Here are the main areas I've chosen to focus on;

Grounding: Dual 1" diameter 10' ground rods pounded in 8' apart outside the house; 4 gauge solid copper ground leads attached in series to from ground rod-1 to rod-2 to the meter-head going into house; CADWELD bonding of ground wires to rods and to meter head instead of clips which can expand, contract and loosen, corrode, etc...

More Grounding: Environmental Potentials EP-2750 Ground Filters on feed from main panel to sub-panel and on my dedicated circuit(s) in the sub-panel...
More More Grounding :)cool:): Granite Audio Ground Zero star-grounding system to everything (except speakers)

Power and Ground Quality: Cutler-Hammer main house panel and GE Sub-panel, both with COPPER BUS BARs

Power Conditioning: Environmental Potentials EP-2050 Wave-Form Correction & Surge Suppression Device (on main house panel)
Isotek EVO3 TITAN for power amp power conditioning
Isotek EVO3 SIGMAS for front-end power conditioning

for further details, see my system posting...

Regardless whether you utilize the products I list above or other alternatives, I'd suggest that in addition to a dedicated line, you put together a plan to attack all the categories above; I did and frankly it's the part of the system that I look at and say 'done' more often than any other...

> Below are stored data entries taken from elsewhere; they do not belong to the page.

(** The rows of table [t] that the [where] argument selects. *)
Definition selectRows `{FilterSemantics} (t : string) (where_ : Value)
    (d : Database) : list Row :=
  filter (λ r, matches t (spread where_) r = true) (rowsOf d t).

(** ** Payloads *)

(** [@relation(fields: [f], references: [id])]: table of the model,
    relation field, and the scalar field [f] that holds the key (same
    listing). *)
Definition relationFields : list (string * (string * string)) :=
  [ ("products", ("supplier", "supplierId"));
    ("shipment_routes", ("originLocation", "originLocationId"));
    ("shipment_routes", ("destinationLocation", "destinationLocationId"));
    ("inventory", ("product", "productId"));
    ("inventory", ("location", "locationId"));
    ("risk_event_suppliers", ("riskEvent", "riskEventId"));
    ("risk_event_suppliers", ("supplier", "supplierId"));
    ("risk_event_products", ("riskEvent", "riskEventId"));
    ("risk_event_products", ("product", "productId"));
    ("risk_event_locations", ("riskEvent", "riskEventId"));
    ("risk_event_locations", ("location", "locationId"));
    ("risk_event_routes", ("riskEvent", "riskEventId"));
    ("risk_event_routes", ("route", "routeId")) ].

Definition relationsOf (t : string) : list (string * string) :=
  snd <$> filter (λ p, fst p = t) relationFields.

(** The relation field of [t] whose key the scalar field [f] holds. *)
Definition relationOver (t f : string) : option string :=
  fst <$> find (λ p, String.eqb (snd p) f) (relationsOf t).

(** The scalar field that holds the key of the relation field [k]. *)
Definition keyFieldOf (t k : string) : option string :=
  snd <$> find (λ p, String.eqb (fst p) k) (relationsOf t).

(** The fields a create has to give a value: the columns declared NOT
    NULL without a DEFAULT in migration.sql, apart from [id] and
    [updated_at], which the client fills in ([@default(uuid())],
    [@updatedAt]). *)
Definition requiredFields : list (string * list string) :=
  [ ("suppliers", ["tenantId"; "code"; "name"; "country"]);
    ("products",
      ["tenantId"; "sku"; "name"; "category"; "leadTimeDays"; "supplierId"]);
    ("locations", ["tenantId"; "code"; "name"; "type"; "country"]);
    ("shipment_routes",
      ["tenantId"; "originLocationId"; "destinationLocationId";
       "transitTimeDays"; "transportMode"]);
    ("risk_events",
      ["tenantId"; "eventType"; "severity"; "startDate"; "title";
       "description"]);
    ("inventory", ["tenantId"; "productId"; "locationId"]);
    ("users", ["tenantId"; "email"; "name"; "role"]);
    ("risk_event_suppliers", ["tenantId"; "riskEventId"; "supplierId"]);
    ("risk_event_products", ["tenantId"; "riskEventId"; "productId"]);
    ("risk_event_locations", ["tenantId"; "riskEventId"; "locationId"]);
    ("risk_event_routes", ["tenantId"; "riskEventId"; "routeId"]) ].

***On the subject of multiple dedicated circuits feeding the same system; I've been down this road several different ways. It is a good idea but like feeding multiple duplexes off the same dedicated circuit, you have to focus doubly hard to verifying that you have the exact same ground potential on every power outlet or your equipment will not see the same ground plane which will have various ways of manifesting itself in your audio system (ground loops/hum, lack of blackest backgrounds possible, etc....)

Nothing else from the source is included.